El fracaso de la cumbre de Niza está en el origen de las propuestas de Schröder y Jospin. Era previsible que Alemania, principal interesado en la incorporación de los antiguos países socialistas, iba a contemplar con preocupación los estériles resultados de la última cumbre europea, y que se iba a ver forzado a proponer públicamente un modelo. El obstáculo, no obstante, se encuentra ahí, en que es "su modelo", y no es compartido por el resto de los estados miembros.
El modelo de Schröder es paradójico. Por una parte, plantea una integración política plena, nada menos que un estado federal, pero por otra, se niega a dotarlo de los lógicos instrumentos redistributivos de cualquier Estado.
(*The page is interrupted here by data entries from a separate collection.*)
(** A leader without peers with nothing uncommitted. *)
Record single_ok (r : Raft Leader) : Prop := {
  so_chain : settled_chain (r_chain r);
  so_progress : ∃ np, progress (l_progress (r_role r)) = {[r_id r := np]} ∧
    is_snapshot np = false ∧ is_id (node_head np) ∧
    be_val (node_head np) ≤ be_val (c_head (r_chain r));
}.

Lemma committed_single p i np :
  progress p = {[i := np]} → is_snapshot np = false → committed_index p = Ret (node_head np).
Proof.
  intros Hp Hs. unfold committed_index. rewrite Hp, map_to_list_singleton.
  rewrite committed_of_spec by (by repeat constructor). done.
Qed.

Lemma advance_single p i np k :
  progress p = {[i := np]} → is_snapshot np = false → bytes_ltb (node_head np) k = true →
  ∃ p' np', replication_advance p i k = Ret p' ∧ progress p' = {[i := np']} ∧
    is_snapshot np' = false ∧ node_head np' = k.
Proof.
  intros Hp Hs Hlt. unfold replication_advance, replication_remove. rewrite Hp.
  rewrite lookup_singleton_eq. cbn [unwrap mbind outcome_bind].
  destruct (node_advance_spec np k Hs) as (np' & -> & Hs' & Hh). rewrite Hlt in Hh.
  cbn [mbind outcome_bind]. eexists _, np'. split_and!; [done| |done..].
  simpl. by rewrite delete_singleton_eq, insert_empty.
Qed.

Lemma elem_only {A} (l : list A) (R : relation A) b :
  Irreflexive R → StronglySorted R l → (∀ x, x ∈ l ↔ x = b) → l = [b].
Proof.
  intros Hirr Hs Hin. destruct l as [|x l]; [by pose proof (proj2 (Hin b) eq_refl) as ?%elem_of_nil|].
  assert (x = b) as -> by (apply Hin; set_solver). f_equal. destruct l as [|y l]; [done|].
  assert (y = b) as -> by (apply Hin; set_solver).
  apply StronglySorted_cons in Hs as [Hx _]. apply Forall_cons in Hx as [Hx _].
  by destruct (Hirr b).
Qed.

(** Appending to it and committing the new block applies that block alone. *)
Lemma append_commit c data :
  let n := gen_id (id_gen c) in
  let b := {| b_id := BlockId_new n; b_next := c_head c; b_data := data |} in
  settled_chain c → n < id_limit →
  ∃ c1 c2 b0, chain_append c {| u_data := data |} = Ret (BlockId_new n, c1) ∧
    c_head c1 = BlockId_new n ∧ c_commit c1 = c_commit c ∧
    bytes_ltb (c_commit c1) (BlockId_new n) = true ∧
    chain_commit c1 (BlockId_new n) = Ret (BlockId_new n, c2) ∧
    chain_range c2 (Included (c_commit c1)) (Included (BlockId_new n)) = Ret <$> [b0; b] ∧
    settled_chain c2 ∧ c_head c2 = BlockId_new n ∧ gen_id (id_gen c2) = n + 1.
Proof.
  intros n b (Hwf & Hcom & Hgen & Hnew) Hlim. pose proof (be_val_range (c_head c)) as Hpos.
  fold n in Hgen. destruct (is_id_new n ltac:(lia)) as [Hid Hval].
  pose proof (append_branch c data Hwf ltac:(fold n; lia)) as Hbr. cbv zeta in Hbr. fold n in Hbr.
  rewrite (proj2 (Z.ltb_lt _ _) Hgen) in Hbr. destruct Hbr as (c1 & Hap & Hwf1 & Habs1 & Hg1).
  assert (c_head c1 = BlockId_new n) as Hh1 by (by apply (f_equal t_head) in Habs1).
  assert (c_commit c1 = c_commit c) as Hc1 by (by apply (f_equal t_commit) in Habs1).
  assert (t_blocks (abs c1) !! BlockId_new n = Some b) as Hb
    by (rewrite Habs1; cbn [tree_append t_blocks]; by rewrite lookup_insert_eq).
  pose proof (commit_branch c1 (BlockId_new n) Hwf1 (is_id_not_commit _ Hid)) as Hcb.
  rewrite Hb in Hcb. destruct Hcb as (c2 & Hcm & Hwf2 & Habs2 & Hg2 & _).
  assert (be_val (c_commit c1) < n) as Hlt by (rewrite Hc1, Hcom; lia).
  destruct (commit_range c1 c2 (BlockId_new n)) as (b0 & l & Hrange & Hs & Hin); try done; [lia|].
  assert (t_blocks (abs c2) = <[BlockId_new n := b]> (t_blocks (abs c))) as Hbs
    by (rewrite Habs2; cbn [tree_commit t_blocks]; by rewrite Habs1).
  assert (c_head c2 = BlockId_new n) as Hh2 by (apply (f_equal t_head) in Habs2; by rewrite <-Hh1).
  assert (l = [b]) as ->.
  { apply (elem_only l id_lt); [intros x; unfold complement, id_lt; lia|done|]. intros x. rewrite Hin, Hbs.
    pose proof (commit_is_id c1 Hwf1) as Hcid. unfold in_range. cbn [above below]. split.
    - intros [Hx Hr]. rewrite lookup_insert in Hx. case_decide; [congruence|].
      apply andb_true_iff in Hr as [Hr _]. exfalso.
      assert (is_id (b_id x)) as Hxid by (eapply tree_is_id; [apply (wf_tree c Hwf)|by eexists]).
      rewrite is_id_ltb in Hr by done. pose proof (Hnew (b_id x) ltac:(by eexists)).
      rewrite Hc1, Hcom in Hr. lia.
    - intros ->. change (b_id b) with (BlockId_new n).
      rewrite lookup_insert_eq, is_id_ltb, is_id_leb, Hval by done.
      split; [done|]. apply andb_true_iff. lia. }
  exists c1, c2, b0. split_and!; try done.
  - rewrite is_id_ltb by (done || by apply commit_is_id). lia.
  - split_and!; [done| | |].
    + apply (f_equal t_commit) in Habs2. rewrite Hh2. exact Habs2.
    + rewrite Hh2, Hval, Hg2. lia.
    + intros k. rewrite Hbs, Hh2, Hval, lookup_insert. case_decide; [subst; lia|].
      intros Hk%Hnew. lia.
  - by rewrite Hg2.
Qed.

(** One request. *)
Lemma single_request r req w :
  let n := gen_id (id_gen (r_chain r)) in
  single_ok r → n < id_limit → receiver_alive (fsm_tx w) = true →
  ∃ r', handle_apply (HLeader r) (ClientRequestCmd req) w =
      (Ret (HLeader r'), push_instrs (served n (c_head (r_chain r)) [req]) w) ∧
    single_ok r' ∧ gen_id (id_gen (r_chain r')) = n + 1 ∧ c_head (r_chain r') = BlockId_new n ∧
    r_config r' = r_config r.
Proof.
  intros n [Hsc (np & Hp & Hs & Hnid & Hnle)] Hlim Hw.
  destruct (append_commit (r_chain r) (proposal_get (req_proposal req)) Hsc Hlim)
    as (c1 & c2 & b0 & Hap & Hh1 & Hc1 & Hlt & Hcm & Hrange & Hsc2 & Hh2 & Hg2). fold n in Hap, Hh1, Hlt, Hcm, Hrange, Hh2, Hg2.
  pose proof (be_val_range (c_head (r_chain r))) as Hpos. destruct Hsc as (_ & _ & Hgen & _).
  fold n in Hgen. destruct (is_id_new n ltac:(lia)) as [Hid Hval].
  destruct (advance_single (l_progress (r_role r)) (r_id r) np (BlockId_new n) Hp Hs)
    as (p' & np' & Hadv & Hp' & Hs' & Hh'); [rewrite is_id_ltb by done; lia|].
  set (r1 := with_role {| l_progress := p'; heartbeat_time := heartbeat_time (r_role r);
    l_heartbeat_timeout := l_heartbeat_timeout (r_role r) |} (with_chain c1 r)).
  assert (∀ w, receiver_alive (fsm_tx w) = true → Leader.commit r1 w =
    (Ret (BlockId_new n, with_chain c2 r1), push_instrs [Apply {| b_id := BlockId_new n;
       b_next := c_head (r_chain r); b_data := proposal_get (req_proposal req) |}] w)) as Hcommit.
  { intros w1 Hw1. unfold Leader.commit, r1. cbn [with_role with_chain r_chain r_role l_progress].
    rewrite (committed_single p' (r_id r) np' Hp' Hs'), Hh'. unfold chain_get_commit.
    erewrite SM_bind_step by done. rewrite Hlt, Hcm. cbv zeta. erewrite SM_bind_step by done.
    cbv beta iota. rewrite Hrange. cbn [fmap list_fmap drive_skip1].
    erewrite (SM_bind_step _ (λ _, mret _)); [reflexivity|]. erewrite SM_bind_step by done.
    by apply (drive_apply [_]). }
  exists (with_chain c2 r1). split.
  - change (handle_apply (HLeader r) (ClientRequestCmd req)) with (Leader.apply_client_request r req).
    unfold Leader.apply_client_request. rewrite Hap.
    erewrite SM_bind_step by done. cbv beta iota zeta.
    erewrite SM_bind_step by (by apply fsm_send_alive).
    unfold chain_get_head. cbn [with_chain r_chain r_role r_id]. rewrite Hh1.
    unfold Leader.apply_append_response. cbn [with_chain r_chain r_role r_id]. rewrite Hadv.
    erewrite SM_bind_step by done. cbv zeta. fold r1.
    erewrite SM_bind_step by (by apply Hcommit). cbv beta iota. by rewrite <-push_instrs_app.
  - cbn. split_and!; [|done..]. split; [done|]. exists np'. split_and!; [done..| |].
    + by rewrite Hh'.
    + cbn. rewrite Hh', Hh2. lia.
Qed.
Se opone a todo incremento presupuestario. ¿Qué Estado federal es éste, en el que se limita el presupuesto común al 1,27% del PIB? No sólo no se avanza creando nuevas políticas en la Unión, sino que se pretende nacionalizar algunas, como la agrícola, que ahora son comunes.
El Estado federal que propone Schröder es un Estado liberal, incompatible, por mucho que haya avanzado el neoliberalismo, con la situación europea. Hablar de Estado federal implica en buena lógica una seguridad social común, impuestos comunes, condiciones sociales y laborales homogéneas y un presupuesto comunitario de una cuantía similar a la que en la actualidad posee cualquier Estado. Nada de eso quiere Alemania. Schröder desea los beneficios de la ampliación sin pagar por ello; ambiciona una integración política que le permita mandar en Europa, pero sin asumir el coste que tal integración conlleva. La contradicción aparece evidente cuando se compara el proceso que se propugna para Europa, con el que se aplicó para la unión de las dos Alemanias.
Ante la propuesta alemana, a Jospin no le ha quedado otro remedio que formular su propio plan, plan que si a primera vista aparee como más nacionalista que el de Schröder, es, en realidad, mucho más integrador, puesto que incide no tanto en los formalismos institucionales como en los aspectos de fondo, en las políticas comunes. Sugiere, por ejemplo, avanzar en una legislación laboral para toda la Unión. Se comprende el callejón sin salida en que se encuentra la Unión Europea, cuando propuestas mínimas y moderadas como las de Jospin suscitan la oposición radical de Tony Blair y de otros mandatarios europeos.
La invitación del presidente de la Comisión a establecer un impuesto europeo, siendo de lo más coherente, aparece como irreal en un proyecto que se conforma con la integración del mercado y con la moneda única. Muchos de los que han apostado por Europa ansiaban tan sólo un espacio mercantil y financiero que beneficiase a las empresas y al capital, y no están dispuestos a avanzar un ápice en otros terrenos. El problema radica en que si este modelo ya era contradictorio para quince países, resulta totalmente inviable para treinta, que además presentan condiciones económicas muy heterogéneas.